As they raised their family, they decided to instill their Colombian heritage by teaching their children Spanish as their first language. They also embraced traditional holiday celebrations and Colombian cuisine with community groups and during family gatherings.

“As I retired [from active duty in 2011], we were able to rebuild those roots,” Gomez-Morales said, adding that they typically try to visit family in Colombia at least once a year. “And at the same time, the kids were able to see that too.”

Pete Ramos’ family, too, is rooted in Puerto Rico. His grandparents were originally from the tropical island before his family settled in New York, where he was born.

His father joined the Army when Ramos was just seven years old.

“After that, I was raised in the Army,” he said.

The family moved around a bit before Ramos finished high school in Hawaii. He then decided to enlist in the Army himself in 1988, beginning a nearly 26-year career that ended when he retired at the rank of lieutenant colonel.

Ramos, a logistics management specialist now for AMLC, recalled memories of growing up where their heritage as Puerto Ricans “was synonymous with our American heritage.”

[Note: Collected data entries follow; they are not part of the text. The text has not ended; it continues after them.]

Lemma view_on_add_rule_path_beneath e r :
  ruleset_view (on_add_rule_path_beneath e r) =
    ruleset_view r ⊔ (Allocated, None, arp_ruleset_version e, None, None,
      {[ (arp_device e, arp_inode e) := (arp_access_rights e, timestamp e) ]}, ∅).
Proof.
  unfold on_add_rule_path_beneath. view_eq. do 2 f_equal.
  transitivity (fs_rule_view <$> entry_and_modify (arp_device e, arp_inode e)
    (filesystem_rule_merge e) (filesystem_rule_new e) (rs_filesystem_rules r)).
  { unfold entry_and_modify. by case_match. }
  apply fmap_entry_and_modify; [done|]. intros [d i a p t].
  unfold filesystem_rule_merge, fs_rule_view. simpl.
  change ((?x, ?y) ⊔ (?z, ?w)) with (x ⊔ z, y ⊔ w). rewrite latest_timestamp_join. simpl.
  by case_match.
Qed.

Lemma view_on_add_rule_net_port e r :
  ruleset_view (on_add_rule_net_port e r) =
    ruleset_view r ⊔ (Allocated, None, arn_ruleset_version e, None, None, ∅,
      {[ arn_port e := arn_access_rights e ]}).
Proof.
  unfold on_add_rule_net_port. view_eq. f_equal.
  apply fmap_entry_and_modify; [done|]. done.
Qed.

Lemma view_on_ruleset_used v r :
  ruleset_view (on_ruleset_used v r) = ruleset_view r ⊔ allocated_ruleset v.
Proof. unfold on_ruleset_used, allocated_ruleset. by view_eq. Qed.

Lemma view_on_free_ruleset e r :
  ruleset_view (on_free_ruleset e r) =
    ruleset_view r ⊔ (Deallocated, None, fre_ruleset_version e, Some (fre_ruleset_version e),
      Some (timestamp e), ∅, ∅).
Proof. unfold on_free_ruleset. view_eq. by destruct (rs_lifecycle r). Qed.
End ruleset_views.

Section domain_views.
Implicit Types d : DomainState.

Lemma view_on_create_domain e d :
  domain_view (on_create_domain e d) =
    domain_view d ⊔ (Allocated, Some (timestamp e), Some 0, None, None, ∅, false).
Proof.
  unfold on_create_domain. view_eq. rewrite <-creation_join. rewrite (orb_false_r _ : _ ⊔ false = _).
  destruct (creation_replaced _ _); view_eq; done.
Qed.

Lemma view_on_free_domain e d :
  domain_view (on_free_domain e d) =
    domain_view d ⊔ (Deallocated, None, Some (fde_denial_count e), Some (fde_denial_count e),
      Some (timestamp e), ∅, false).
Proof.
  unfold on_free_domain. view_eq. rewrite (orb_false_r _ : _ ⊔ false = _).
  by destruct (ds_lifecycle d).
Qed.

Lemma view_on_enforce_domain e d :
  domain_view (on_enforce_domain e d) =
    domain_view d ⊔ (Allocated, None, None, None, None,
      {[ ede_enforcing_tid e := timestamp e ]}, ede_process_wide e).
Proof.
  unfold on_enforce_domain. view_eq. f_equal. f_equal.
  apply fmap_entry_and_modify; [done|]. intros c.
  unfold enforcement_merge, timestamp, EnforceDomainEvent_obs.
  rewrite latest_timestamp_join. by case_match.
Qed.

Lemma view_on_denial c d :
  domain_view (on_denial c d) =
    domain_view d ⊔ (Allocated, None, Some (dc_cumulative_denial_count c), None, None, ∅, false).
Proof.
  unfold on_denial. destruct d as [? ? ? [p|] [t|] [m|]]; view_eq;
    rewrite (orb_false_r _ : _ ⊔ false = _); done.
Qed.
End domain_views.

(** ** One event, one join *)

Lemma view_update_ruleset id l v f s c :
  (∀ r, ruleset_view (f r) = ruleset_view r ⊔ c) →
  ruleset_view (ruleset_state_new id l v) ⊔ c = c →
  view (update_ruleset id l v f s) = view s ⊔ ({[ id := c ]}, ∅).
Proof.
  intros Hf Hn. unfold view, update_ruleset. simpl.
  change ((?x, ?y) ⊔ (?z, ?w)) with (x ⊔ z, y ⊔ w). rewrite gmap_join_empty_r. f_equal.
  apply fmap_entry_modify; [by rewrite Hf|done].
Qed.

Lemma gmap_join_empty_l `{Countable K} `{Join A} (m : gmap K A) : ∅ ⊔ m = m.
Proof. apply map_eq. intros k. by rewrite lookup_join, lookup_empty, option_join_None_l. Qed.

Lemma view_update_domain id l f s c :
  (∀ d, domain_view (f d) = domain_view d ⊔ c) →
  domain_view (domain_state_new id l) ⊔ c = c →
  view (update_domain id l f s) = view s ⊔ (∅, {[ id := c ]}).
Proof.
  intros Hf Hn. unfold view, update_domain. simpl.
  change ((?x, ?y) ⊔ (?z, ?w)) with (x ⊔ z, y ⊔ w). rewrite gmap_join_empty_r. f_equal.
  apply fmap_entry_modify; [by rewrite Hf|done].
Qed.

Lemma domain_view_allocated d : domain_view d = domain_view d ⊔ allocated_domain.
Proof.
  unfold allocated_domain. view_eq. rewrite (orb_false_r _ : _ ⊔ false = _).
  by destruct (ds_lifecycle d).
Qed.

Lemma view_placeholder id s : view (placeholder id s) = view s ⊔ (∅, placeholder_view (Some id)).
Proof.
  unfold view, placeholder. simpl. change ((?x, ?y) ⊔ (?z, ?w)) with (x ⊔ z, y ⊔ w).
  rewrite gmap_join_empty_r. f_equal. apply fmap_entry_ensure; [done|].
  apply domain_view_allocated.
Qed.

Lemma view_placeholder_opt o s : view (placeholder_opt o s) = view s ⊔ (∅, placeholder_view o).
Proof.
  destruct o as [id|]; [apply view_placeholder|]. simpl.
  change (view s ⊔ (∅, ∅)) with ((view s).1 ⊔ ∅, (view s).2 ⊔ ∅). by rewrite !gmap_join_empty_r.
Qed.

Lemma view_apply_denial c m s : view (apply_denial c m s) = view s ⊔ denial_contribution c m.
Proof.
  unfold apply_denial, denial_contribution.
  transitivity (view (placeholder_opt (m ≫= membership_domain_id)
    (placeholder_opt (hs_parent_id (dc_hierarchy c))
      (update_domain (hs_domain_id (dc_hierarchy c)) Allocated (on_denial c) s)))).
  { by destruct m as [[]|]. }
  rewrite !view_placeholder_opt, (view_update_domain _ _ _ _ _ (view_on_denial c)) by done.
  rewrite <-!join_assoc. f_equal.
Qed.

Ltac view_new :=
  unfold ruleset_state_new, domain_state_new, allocated_ruleset; view_eq;
  rewrite ?fmap_empty, ?gmap_join_empty_l, ?join_idem; done.

Lemma view_apply s e : view (apply s e) = view s ⊔ contribution e.
Proof.
  destruct e as [e|e|e|e|e|e|e|e|e|e|e|e]; cbn [apply contribution];
    try apply view_apply_denial.
  - apply view_update_ruleset; [apply view_on_create_ruleset|view_new].
  - apply view_update_ruleset; [apply view_on_add_rule_path_beneath|view_new].
  - apply view_update_ruleset; [apply view_on_add_rule_net_port|view_new].
  - unfold apply_create_domain.
    rewrite (view_update_domain _ _ _ _ _ (view_on_create_domain e)) by view_new.
    rewrite view_placeholder_opt, (view_update_ruleset _ _ _ _ _ _ (view_on_ruleset_used _)) by view_new.
    rewrite <-!join_assoc. f_equal.
    change ((?x, ?y) ⊔ ((?z, ?w) ⊔ (?a, ?b))) with (x ⊔ (z ⊔ a), y ⊔ (w ⊔ b)).
    by rewrite !gmap_join_empty_r, gmap_join_empty_l.
  - apply view_update_domain; [apply view_on_free_domain|view_new].
  - apply view_update_ruleset; [apply view_on_free_ruleset|view_new].
  - apply view_update_domain; [apply view_on_enforce_domain|view_new].
Qed.

Lemma view_replay s es : view (replay s es) = join_all contribution (view s) es.
Proof.
  unfold replay, join_all. revert s. induction es as [|e es IH]; intros s; simpl; [done|].
  by rewrite IH, view_apply.
Qed.

(** ** Replaying one event *)

Lemma update_max_idem o n : update_max (update_max o n) n = update_max o n.
Proof. by rewrite !update_max_join, <-join_assoc, join_idem. Qed.

Lemma update_latest_timestamp_idem o t :
  update_latest_timestamp (update_latest_timestamp o t) t = update_latest_timestamp o t.
Proof. by rewrite !update_latest_timestamp_join, <-join_assoc, join_idem. Qed.

Lemma mark_allocated_idem l :
  mark_lifecycle_allocated (mark_lifecycle_allocated l) = mark_lifecycle_allocated l.
Proof. by destruct l. Qed.

Lemma max_idem a b : N.max (N.max a b) b = N.max a b.
Proof. lia. Qed.

Lemma creation_replaced_refl t : creation_replaced (Some t) t = true.
Proof. unfold creation_replaced. simpl. apply N.leb_refl. Qed.

#[export] Hint Rewrite update_max_idem update_latest_timestamp_idem mark_allocated_idem max_idem
  creation_replaced_refl : idem.

Lemma entry_and_modify_idem `{Countable K} {A} (k : K) (f : A → A) (d : A) m :
  f d = d → (∀ a, f (f a) = f a) →
  entry_and_modify k f d (entry_and_modify k f d m) = entry_and_modify k f d m.
Proof.
  intros Hd Hf. eapply entry_and_modify_fixed.
  - by rewrite lookup_entry_and_modify, decide_True.
  - case_match; auto.
Qed.

Lemma entry_modify_idem `{Countable K} {A} (k : K) (f : A → A) (d : A) m :
  (∀ a, f (f a) = f a) → entry_modify k d f (entry_modify k d f m) = entry_modify k d f m.
Proof.
  intros Hf. eapply entry_modify_fixed; [|apply Hf].
  by rewrite lookup_entry_modify, decide_True.
Qed.

Lemma on_create_ruleset_idem e r :
  on_create_ruleset e (on_create_ruleset e r) = on_create_ruleset e r.
Proof.
  unfold on_create_ruleset at 2 3.
  destruct (creation_replaced _ _) eqn:E; unfold on_create_ruleset, rs_set_creation, update_version,
    ruleset_mark_allocated, rs_set_lifecycle in *; simpl in *; autorewrite with idem; [done|].
  by rewrite E.
Qed.

Lemma filesystem_rule_merge_idem e rule :
  filesystem_rule_merge e (filesystem_rule_merge e rule) = filesystem_rule_merge e rule.
Proof.
  unfold filesystem_rule_merge.
  destruct (timestamp_value (fr_pathname_timestamp rule) <=? _) eqn:E; simpl;
    rewrite ?E, ?N.leb_refl, <-!N.lor_assoc, N.lor_diag; done.
Qed.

“Whether it was deliberate or not, we were never raised to think of them as separate,” he said. “Although we spoke primarily English at home, our parents took us to church and community events where people spoke both English and Spanish, in communities blended with of Caribbean, Central and South American cultures.”

Like many families today, Ramos said his own family is blended, so their cultural values are “kind of a fruit salad” with influence from both sides.

“I think it’s important to embrace the beneficial aspects of our different cultures,” he said. “… The same can be said about our service members. They represent the nation, and their varied backgrounds and wide-ranging viewpoints lend to our strength as an Army.”

Lara-Baeza summed it up well, saying the U.S. is a “representation of every world culture” and that “makes us stand out amongst all others.”

“After all, this nation was founded on the principles of acceptance, tolerance and inclusion,” he said. “Our Army is represented by different colors, ethnicities and cultures. We all bring a different flavor to the table.

“This ultimately adds to the fact that we are the greatest Army in the world.”